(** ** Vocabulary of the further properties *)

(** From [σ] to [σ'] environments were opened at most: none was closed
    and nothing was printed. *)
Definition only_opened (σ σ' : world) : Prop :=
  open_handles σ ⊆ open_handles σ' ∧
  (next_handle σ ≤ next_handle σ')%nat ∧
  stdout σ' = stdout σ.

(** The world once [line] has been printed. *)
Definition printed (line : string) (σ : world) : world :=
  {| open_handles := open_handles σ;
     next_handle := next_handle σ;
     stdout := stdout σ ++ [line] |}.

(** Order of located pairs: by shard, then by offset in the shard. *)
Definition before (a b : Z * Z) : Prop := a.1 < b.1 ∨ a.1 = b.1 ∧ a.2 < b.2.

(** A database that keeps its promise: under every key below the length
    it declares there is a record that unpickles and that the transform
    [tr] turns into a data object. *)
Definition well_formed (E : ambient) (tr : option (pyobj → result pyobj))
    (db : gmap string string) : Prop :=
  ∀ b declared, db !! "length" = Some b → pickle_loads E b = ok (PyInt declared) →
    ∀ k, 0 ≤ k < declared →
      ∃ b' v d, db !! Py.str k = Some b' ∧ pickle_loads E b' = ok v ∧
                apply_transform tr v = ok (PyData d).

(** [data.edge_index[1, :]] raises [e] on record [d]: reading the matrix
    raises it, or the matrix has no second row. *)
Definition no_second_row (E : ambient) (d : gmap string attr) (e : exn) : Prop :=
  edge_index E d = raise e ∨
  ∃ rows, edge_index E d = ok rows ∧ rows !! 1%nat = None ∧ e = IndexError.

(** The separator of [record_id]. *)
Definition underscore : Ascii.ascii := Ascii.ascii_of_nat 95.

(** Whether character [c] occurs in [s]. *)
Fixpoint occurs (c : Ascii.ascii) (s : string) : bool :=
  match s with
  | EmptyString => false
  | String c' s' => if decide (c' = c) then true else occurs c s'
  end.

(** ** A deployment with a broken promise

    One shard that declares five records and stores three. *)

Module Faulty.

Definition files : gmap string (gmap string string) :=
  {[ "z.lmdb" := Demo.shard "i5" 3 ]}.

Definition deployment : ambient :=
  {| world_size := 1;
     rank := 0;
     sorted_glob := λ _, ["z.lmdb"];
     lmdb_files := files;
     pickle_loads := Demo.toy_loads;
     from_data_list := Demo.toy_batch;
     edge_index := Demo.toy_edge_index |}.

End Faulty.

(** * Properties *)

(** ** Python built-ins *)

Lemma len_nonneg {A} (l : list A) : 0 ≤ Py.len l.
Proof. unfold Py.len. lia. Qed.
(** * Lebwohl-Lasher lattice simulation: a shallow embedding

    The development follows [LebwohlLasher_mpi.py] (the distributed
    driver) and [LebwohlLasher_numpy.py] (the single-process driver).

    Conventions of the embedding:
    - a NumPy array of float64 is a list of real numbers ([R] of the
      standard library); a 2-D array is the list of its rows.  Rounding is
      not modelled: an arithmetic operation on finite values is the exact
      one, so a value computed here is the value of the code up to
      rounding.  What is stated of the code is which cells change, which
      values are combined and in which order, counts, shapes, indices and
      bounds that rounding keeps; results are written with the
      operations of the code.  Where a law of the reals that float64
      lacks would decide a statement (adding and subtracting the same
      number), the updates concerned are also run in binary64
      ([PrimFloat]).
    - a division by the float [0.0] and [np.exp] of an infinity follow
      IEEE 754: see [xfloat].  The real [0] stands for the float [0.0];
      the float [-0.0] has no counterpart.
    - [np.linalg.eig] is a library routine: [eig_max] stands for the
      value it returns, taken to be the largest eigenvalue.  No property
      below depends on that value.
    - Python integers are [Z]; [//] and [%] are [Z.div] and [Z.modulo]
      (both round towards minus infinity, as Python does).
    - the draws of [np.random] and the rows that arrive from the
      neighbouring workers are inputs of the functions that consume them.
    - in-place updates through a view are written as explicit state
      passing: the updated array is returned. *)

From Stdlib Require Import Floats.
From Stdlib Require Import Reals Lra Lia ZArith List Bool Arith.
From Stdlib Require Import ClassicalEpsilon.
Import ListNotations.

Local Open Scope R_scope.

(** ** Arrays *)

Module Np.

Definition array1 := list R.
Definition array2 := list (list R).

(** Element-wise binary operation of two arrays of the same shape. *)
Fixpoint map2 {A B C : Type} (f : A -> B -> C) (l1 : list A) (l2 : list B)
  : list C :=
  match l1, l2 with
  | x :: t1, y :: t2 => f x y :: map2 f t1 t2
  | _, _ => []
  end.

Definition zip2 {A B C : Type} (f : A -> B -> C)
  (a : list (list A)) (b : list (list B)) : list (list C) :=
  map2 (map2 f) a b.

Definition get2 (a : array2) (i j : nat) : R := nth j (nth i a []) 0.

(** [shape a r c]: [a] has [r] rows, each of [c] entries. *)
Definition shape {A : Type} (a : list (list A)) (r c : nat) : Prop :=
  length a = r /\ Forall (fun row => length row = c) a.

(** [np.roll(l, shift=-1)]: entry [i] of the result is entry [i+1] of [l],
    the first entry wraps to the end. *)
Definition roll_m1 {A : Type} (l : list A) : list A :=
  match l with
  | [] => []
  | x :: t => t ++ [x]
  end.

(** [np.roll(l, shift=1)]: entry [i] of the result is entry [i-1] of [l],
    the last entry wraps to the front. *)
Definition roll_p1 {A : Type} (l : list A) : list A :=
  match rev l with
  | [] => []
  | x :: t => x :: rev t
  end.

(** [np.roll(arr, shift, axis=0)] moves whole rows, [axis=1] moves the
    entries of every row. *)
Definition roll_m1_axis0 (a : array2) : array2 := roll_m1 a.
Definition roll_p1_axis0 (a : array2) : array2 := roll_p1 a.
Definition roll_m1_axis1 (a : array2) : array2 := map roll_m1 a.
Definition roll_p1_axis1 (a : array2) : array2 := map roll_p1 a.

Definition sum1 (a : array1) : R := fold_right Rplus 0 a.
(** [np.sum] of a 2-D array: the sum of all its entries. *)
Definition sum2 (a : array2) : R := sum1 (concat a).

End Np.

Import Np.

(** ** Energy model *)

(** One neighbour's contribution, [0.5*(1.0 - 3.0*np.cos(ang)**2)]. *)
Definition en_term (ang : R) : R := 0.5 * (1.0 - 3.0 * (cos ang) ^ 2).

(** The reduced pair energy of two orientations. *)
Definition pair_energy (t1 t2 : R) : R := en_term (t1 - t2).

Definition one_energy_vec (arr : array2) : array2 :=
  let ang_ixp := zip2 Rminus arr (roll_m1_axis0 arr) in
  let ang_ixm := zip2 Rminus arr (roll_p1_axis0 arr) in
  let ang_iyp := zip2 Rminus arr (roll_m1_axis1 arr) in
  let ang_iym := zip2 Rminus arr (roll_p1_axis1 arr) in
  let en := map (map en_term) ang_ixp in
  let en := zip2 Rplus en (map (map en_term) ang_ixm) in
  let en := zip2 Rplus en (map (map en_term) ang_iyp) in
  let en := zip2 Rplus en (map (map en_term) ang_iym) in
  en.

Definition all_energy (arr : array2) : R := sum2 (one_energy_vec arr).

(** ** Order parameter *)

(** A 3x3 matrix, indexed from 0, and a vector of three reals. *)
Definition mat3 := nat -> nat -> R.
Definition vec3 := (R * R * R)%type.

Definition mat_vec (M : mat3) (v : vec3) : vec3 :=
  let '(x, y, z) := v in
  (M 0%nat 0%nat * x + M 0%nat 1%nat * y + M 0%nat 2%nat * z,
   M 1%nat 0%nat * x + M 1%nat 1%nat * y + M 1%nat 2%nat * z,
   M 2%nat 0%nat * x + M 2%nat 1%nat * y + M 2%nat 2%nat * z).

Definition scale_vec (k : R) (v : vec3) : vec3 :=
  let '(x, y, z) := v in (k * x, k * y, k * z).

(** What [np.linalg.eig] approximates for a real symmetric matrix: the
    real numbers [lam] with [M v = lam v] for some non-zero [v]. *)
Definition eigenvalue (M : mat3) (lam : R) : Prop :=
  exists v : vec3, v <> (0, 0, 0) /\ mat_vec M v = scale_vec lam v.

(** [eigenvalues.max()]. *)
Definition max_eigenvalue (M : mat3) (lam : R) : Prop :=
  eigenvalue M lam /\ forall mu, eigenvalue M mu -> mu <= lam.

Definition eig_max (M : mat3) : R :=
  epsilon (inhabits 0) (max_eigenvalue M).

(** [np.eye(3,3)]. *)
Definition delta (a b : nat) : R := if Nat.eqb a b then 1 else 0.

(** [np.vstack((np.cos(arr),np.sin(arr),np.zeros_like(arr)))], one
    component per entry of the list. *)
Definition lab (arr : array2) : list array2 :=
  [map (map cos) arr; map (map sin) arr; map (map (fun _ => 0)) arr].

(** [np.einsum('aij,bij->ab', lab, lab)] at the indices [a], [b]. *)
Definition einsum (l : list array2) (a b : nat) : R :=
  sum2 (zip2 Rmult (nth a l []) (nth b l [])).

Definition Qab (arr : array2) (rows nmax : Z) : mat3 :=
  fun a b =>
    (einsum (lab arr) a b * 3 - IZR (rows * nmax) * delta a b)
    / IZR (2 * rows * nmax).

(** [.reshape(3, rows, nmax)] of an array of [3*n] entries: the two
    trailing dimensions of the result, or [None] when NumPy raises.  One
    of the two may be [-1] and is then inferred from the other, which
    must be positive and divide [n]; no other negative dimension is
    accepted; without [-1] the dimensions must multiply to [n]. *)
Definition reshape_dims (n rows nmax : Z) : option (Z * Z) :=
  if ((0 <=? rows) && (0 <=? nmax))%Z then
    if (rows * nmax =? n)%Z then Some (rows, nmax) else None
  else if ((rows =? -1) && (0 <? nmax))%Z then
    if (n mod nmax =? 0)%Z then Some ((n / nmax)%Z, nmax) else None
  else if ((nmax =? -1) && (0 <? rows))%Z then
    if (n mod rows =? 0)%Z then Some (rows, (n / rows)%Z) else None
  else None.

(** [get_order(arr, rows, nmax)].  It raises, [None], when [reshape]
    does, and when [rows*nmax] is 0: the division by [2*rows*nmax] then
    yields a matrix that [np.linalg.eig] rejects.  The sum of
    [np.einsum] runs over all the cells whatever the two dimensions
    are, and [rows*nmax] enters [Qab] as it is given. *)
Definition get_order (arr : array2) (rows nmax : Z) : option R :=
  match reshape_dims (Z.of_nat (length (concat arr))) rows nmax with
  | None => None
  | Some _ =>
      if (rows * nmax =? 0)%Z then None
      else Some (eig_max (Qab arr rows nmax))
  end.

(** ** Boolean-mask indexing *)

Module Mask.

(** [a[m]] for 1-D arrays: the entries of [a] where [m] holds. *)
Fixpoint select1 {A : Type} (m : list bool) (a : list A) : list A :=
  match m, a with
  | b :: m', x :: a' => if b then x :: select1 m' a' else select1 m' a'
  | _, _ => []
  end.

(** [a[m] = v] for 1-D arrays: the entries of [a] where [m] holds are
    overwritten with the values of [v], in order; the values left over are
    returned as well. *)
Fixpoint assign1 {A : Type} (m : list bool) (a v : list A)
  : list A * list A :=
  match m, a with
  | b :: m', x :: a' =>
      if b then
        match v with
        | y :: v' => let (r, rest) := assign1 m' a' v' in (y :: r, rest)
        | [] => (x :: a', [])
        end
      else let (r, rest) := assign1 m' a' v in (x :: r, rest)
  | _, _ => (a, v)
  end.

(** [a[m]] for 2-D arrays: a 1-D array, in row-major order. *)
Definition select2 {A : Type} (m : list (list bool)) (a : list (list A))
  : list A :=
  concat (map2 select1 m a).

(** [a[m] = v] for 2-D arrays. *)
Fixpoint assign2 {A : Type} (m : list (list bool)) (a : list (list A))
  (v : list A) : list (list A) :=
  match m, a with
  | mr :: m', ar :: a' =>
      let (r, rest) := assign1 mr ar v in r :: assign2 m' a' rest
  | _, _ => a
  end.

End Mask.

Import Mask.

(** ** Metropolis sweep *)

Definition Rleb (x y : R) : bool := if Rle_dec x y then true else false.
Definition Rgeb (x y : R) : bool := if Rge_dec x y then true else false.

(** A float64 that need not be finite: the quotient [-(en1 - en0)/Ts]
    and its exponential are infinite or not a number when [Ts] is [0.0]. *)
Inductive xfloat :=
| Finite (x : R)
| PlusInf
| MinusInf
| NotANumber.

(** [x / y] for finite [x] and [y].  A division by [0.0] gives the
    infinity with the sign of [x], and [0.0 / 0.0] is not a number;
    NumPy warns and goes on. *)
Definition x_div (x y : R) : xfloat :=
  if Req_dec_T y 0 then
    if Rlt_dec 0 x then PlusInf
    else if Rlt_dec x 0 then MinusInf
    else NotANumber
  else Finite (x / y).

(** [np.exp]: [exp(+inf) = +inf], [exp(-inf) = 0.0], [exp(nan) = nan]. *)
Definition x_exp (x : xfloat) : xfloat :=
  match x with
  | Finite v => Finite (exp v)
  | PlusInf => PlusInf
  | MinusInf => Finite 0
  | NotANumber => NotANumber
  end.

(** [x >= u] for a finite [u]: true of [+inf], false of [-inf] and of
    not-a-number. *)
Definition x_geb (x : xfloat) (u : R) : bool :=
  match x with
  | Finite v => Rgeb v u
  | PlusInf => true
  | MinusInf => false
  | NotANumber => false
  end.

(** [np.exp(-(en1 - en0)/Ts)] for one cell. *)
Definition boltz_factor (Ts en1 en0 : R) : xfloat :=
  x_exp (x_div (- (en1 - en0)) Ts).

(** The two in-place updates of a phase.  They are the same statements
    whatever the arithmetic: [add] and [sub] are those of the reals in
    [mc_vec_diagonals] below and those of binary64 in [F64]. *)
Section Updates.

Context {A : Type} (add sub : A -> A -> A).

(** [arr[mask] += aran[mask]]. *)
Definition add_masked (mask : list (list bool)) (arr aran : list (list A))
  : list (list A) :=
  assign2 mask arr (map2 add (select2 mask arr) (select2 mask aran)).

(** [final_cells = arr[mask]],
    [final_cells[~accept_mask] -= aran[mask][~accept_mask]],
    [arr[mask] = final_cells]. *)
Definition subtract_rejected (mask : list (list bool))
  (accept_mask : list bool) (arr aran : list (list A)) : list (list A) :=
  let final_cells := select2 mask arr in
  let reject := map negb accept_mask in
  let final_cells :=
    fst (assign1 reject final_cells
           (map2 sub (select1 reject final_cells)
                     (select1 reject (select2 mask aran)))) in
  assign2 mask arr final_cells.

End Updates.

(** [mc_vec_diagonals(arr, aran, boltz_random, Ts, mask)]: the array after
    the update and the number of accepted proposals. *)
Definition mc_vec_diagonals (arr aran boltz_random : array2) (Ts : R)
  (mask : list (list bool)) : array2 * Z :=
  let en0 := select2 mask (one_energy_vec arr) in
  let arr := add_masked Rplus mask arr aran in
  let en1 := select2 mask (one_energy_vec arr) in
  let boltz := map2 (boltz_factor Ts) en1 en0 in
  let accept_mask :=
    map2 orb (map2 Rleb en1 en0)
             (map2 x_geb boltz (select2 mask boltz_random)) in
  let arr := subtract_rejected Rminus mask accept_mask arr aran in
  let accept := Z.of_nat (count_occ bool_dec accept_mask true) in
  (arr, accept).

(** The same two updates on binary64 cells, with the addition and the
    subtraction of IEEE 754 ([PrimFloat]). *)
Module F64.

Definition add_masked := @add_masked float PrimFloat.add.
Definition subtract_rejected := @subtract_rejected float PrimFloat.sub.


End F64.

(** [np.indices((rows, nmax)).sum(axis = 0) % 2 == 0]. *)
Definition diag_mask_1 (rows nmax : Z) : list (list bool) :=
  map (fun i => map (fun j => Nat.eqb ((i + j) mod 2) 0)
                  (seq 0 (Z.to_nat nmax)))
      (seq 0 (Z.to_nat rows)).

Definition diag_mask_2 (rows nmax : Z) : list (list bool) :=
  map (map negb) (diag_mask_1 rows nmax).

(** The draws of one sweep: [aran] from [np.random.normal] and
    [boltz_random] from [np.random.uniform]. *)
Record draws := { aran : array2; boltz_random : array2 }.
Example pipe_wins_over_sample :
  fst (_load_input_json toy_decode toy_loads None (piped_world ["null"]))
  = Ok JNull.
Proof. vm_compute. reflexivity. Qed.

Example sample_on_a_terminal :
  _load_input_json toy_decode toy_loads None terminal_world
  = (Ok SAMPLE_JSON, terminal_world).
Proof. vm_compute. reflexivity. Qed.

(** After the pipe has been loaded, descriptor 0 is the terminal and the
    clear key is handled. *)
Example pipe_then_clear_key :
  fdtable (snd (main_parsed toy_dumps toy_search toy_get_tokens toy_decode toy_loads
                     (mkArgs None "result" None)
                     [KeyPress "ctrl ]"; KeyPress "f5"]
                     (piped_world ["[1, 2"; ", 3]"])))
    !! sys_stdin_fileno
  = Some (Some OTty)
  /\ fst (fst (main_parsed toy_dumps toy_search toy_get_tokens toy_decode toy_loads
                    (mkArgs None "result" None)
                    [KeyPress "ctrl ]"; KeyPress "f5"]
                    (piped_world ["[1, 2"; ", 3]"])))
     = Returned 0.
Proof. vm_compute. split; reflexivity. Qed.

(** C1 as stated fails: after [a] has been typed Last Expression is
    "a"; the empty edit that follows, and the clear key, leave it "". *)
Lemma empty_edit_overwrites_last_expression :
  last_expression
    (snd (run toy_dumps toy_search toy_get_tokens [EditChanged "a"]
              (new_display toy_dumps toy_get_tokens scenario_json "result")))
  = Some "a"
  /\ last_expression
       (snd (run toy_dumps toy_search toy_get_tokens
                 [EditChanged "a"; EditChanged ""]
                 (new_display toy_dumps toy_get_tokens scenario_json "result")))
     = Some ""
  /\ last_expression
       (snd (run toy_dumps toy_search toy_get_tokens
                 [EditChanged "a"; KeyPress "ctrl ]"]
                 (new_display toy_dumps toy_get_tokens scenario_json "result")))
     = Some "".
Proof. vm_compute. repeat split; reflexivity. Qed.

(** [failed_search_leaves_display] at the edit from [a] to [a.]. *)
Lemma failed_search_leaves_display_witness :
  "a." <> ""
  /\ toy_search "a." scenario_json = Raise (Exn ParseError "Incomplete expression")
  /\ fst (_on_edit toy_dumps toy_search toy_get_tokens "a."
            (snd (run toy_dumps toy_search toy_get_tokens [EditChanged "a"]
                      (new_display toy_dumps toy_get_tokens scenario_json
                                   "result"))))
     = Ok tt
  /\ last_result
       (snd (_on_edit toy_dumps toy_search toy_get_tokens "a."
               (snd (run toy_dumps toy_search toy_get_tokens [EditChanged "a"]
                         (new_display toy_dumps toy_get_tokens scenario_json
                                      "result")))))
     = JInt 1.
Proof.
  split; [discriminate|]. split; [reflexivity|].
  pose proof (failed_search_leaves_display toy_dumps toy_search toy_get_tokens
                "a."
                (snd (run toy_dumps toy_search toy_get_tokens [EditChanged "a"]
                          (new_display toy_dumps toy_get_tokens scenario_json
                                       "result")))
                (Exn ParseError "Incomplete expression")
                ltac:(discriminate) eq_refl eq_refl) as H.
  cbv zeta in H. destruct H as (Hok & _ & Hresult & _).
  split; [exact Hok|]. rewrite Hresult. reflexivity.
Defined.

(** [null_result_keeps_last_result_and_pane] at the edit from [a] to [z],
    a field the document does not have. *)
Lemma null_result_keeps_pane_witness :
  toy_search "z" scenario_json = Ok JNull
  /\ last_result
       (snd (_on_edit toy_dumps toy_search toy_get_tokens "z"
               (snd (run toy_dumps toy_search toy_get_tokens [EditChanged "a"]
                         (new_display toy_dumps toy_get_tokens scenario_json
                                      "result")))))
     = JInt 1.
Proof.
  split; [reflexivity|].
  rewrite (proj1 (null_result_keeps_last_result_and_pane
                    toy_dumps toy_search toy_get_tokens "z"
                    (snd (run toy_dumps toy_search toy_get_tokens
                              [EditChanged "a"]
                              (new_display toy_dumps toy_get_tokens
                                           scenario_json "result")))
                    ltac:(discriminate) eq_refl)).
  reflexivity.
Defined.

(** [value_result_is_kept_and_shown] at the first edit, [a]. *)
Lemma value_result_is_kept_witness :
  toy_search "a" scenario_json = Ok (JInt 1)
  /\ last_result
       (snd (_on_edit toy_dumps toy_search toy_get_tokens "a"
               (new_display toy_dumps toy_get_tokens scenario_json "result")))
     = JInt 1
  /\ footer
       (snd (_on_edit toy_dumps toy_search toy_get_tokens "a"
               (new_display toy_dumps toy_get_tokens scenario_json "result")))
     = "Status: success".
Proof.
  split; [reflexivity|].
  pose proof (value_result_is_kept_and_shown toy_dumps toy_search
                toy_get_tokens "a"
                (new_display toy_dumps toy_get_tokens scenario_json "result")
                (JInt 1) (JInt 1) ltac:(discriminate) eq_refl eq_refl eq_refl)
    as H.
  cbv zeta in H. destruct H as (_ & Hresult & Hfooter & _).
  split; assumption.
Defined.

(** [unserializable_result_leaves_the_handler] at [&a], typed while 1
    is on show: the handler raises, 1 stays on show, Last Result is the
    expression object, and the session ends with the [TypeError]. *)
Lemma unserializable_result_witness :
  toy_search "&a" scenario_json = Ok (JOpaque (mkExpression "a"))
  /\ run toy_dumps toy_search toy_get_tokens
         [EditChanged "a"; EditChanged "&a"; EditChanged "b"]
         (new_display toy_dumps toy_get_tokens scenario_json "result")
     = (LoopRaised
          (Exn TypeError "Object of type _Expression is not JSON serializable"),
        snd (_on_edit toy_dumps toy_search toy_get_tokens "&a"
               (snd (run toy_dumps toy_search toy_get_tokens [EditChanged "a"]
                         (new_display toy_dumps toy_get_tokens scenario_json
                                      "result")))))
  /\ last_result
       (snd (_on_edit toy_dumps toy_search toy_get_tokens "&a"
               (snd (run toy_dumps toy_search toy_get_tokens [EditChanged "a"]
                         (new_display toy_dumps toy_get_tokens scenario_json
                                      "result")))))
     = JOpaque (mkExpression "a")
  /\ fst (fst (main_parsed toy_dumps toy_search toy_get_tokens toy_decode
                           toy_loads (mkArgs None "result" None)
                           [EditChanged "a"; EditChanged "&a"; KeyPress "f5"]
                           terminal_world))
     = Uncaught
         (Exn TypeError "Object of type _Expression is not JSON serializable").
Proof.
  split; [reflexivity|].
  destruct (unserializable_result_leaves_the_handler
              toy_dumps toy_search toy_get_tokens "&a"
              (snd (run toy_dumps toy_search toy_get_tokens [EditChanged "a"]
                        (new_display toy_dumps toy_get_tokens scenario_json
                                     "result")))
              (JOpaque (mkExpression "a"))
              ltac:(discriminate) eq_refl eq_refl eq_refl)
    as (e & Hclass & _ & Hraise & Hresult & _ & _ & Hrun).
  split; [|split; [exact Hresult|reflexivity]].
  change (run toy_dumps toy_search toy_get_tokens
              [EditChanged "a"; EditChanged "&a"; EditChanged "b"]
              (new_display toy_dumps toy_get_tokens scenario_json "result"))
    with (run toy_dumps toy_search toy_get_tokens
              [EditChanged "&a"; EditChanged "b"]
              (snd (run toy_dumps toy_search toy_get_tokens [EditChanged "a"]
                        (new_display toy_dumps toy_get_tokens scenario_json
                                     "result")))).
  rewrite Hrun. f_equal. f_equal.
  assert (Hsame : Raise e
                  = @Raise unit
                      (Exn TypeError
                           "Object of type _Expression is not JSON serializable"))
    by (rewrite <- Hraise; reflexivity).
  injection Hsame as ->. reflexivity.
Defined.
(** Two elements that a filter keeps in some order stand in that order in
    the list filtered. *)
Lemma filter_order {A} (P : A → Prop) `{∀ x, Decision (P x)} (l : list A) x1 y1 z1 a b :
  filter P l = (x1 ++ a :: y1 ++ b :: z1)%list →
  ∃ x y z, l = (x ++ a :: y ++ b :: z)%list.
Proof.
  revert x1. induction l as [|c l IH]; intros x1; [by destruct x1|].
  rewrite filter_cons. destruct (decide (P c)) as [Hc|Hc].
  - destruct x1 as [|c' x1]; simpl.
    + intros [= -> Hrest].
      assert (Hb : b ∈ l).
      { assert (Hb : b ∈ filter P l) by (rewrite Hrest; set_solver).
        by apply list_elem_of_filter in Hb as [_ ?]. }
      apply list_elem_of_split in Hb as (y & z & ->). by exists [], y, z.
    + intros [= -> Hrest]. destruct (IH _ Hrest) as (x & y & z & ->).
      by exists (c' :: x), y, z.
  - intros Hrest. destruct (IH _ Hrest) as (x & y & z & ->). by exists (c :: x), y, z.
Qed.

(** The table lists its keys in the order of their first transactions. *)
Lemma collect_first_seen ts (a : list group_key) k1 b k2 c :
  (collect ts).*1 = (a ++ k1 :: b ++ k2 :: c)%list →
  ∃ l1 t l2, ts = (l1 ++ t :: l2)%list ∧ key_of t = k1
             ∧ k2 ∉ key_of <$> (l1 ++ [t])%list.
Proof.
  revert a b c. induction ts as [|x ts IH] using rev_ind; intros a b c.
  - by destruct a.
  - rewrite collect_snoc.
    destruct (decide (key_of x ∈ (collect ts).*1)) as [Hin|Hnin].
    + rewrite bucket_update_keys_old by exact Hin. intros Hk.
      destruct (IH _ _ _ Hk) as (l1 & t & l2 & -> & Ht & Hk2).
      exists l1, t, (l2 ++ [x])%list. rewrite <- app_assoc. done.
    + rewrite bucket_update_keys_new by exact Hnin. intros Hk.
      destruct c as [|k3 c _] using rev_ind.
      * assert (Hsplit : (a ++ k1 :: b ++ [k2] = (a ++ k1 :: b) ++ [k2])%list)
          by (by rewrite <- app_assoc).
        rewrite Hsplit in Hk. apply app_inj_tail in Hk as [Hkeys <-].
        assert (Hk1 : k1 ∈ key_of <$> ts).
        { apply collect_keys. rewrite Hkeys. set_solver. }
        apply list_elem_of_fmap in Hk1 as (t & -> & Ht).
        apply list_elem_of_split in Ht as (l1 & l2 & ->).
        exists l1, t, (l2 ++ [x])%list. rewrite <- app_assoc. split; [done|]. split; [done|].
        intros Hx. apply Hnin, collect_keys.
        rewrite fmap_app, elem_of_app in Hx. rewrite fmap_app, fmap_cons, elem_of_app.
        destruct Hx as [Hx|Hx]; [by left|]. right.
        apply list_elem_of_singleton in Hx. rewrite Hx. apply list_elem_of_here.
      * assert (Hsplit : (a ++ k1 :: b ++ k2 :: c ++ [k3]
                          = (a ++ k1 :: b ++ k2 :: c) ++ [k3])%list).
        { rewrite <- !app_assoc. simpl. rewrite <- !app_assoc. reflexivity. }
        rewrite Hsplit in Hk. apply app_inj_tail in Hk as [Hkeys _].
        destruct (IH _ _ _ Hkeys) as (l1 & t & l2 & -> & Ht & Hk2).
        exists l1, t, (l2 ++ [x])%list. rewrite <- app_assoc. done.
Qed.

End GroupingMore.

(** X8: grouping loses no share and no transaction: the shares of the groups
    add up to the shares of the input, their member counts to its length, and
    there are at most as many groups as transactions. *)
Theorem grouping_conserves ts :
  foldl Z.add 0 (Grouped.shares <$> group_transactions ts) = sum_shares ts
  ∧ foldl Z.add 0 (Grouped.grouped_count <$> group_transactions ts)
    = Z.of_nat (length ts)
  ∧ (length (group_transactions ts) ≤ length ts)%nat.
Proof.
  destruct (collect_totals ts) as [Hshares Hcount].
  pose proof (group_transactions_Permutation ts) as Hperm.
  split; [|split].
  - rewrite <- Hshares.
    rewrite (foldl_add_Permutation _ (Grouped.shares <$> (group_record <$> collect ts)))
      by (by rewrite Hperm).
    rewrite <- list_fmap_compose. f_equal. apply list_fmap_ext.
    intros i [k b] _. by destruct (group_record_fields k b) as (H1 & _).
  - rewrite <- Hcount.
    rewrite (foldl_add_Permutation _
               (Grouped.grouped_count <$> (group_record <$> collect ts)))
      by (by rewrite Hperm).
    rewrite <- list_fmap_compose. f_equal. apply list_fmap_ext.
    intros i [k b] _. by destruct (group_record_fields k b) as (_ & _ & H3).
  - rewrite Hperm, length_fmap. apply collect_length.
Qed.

------------------------

WORK INSTRUCTIONS:
Each line carrying the string "exists" should be copied out from the entries.

EXERCISE SOLUTION:
  exists v : vec3, v <> (0, 0, 0) /\ mat_vec M v = scale_vec lam v.
      apply list_elem_of_split in Hb as (y & z & ->). by exists [], y, z.
      by exists (c' :: x), y, z.
  - intros Hrest. destruct (IH _ Hrest) as (x & y & z & ->). by exists (c :: x), y, z.
      exists l1, t, (l2 ++ [x])%list. rewrite <- app_assoc. done.
        exists l1, t, (l2 ++ [x])%list. rewrite <- app_assoc. split; [done|]. split; [done|].
        exists l1, t, (l2 ++ [x])%list. rewrite <- app_assoc. done.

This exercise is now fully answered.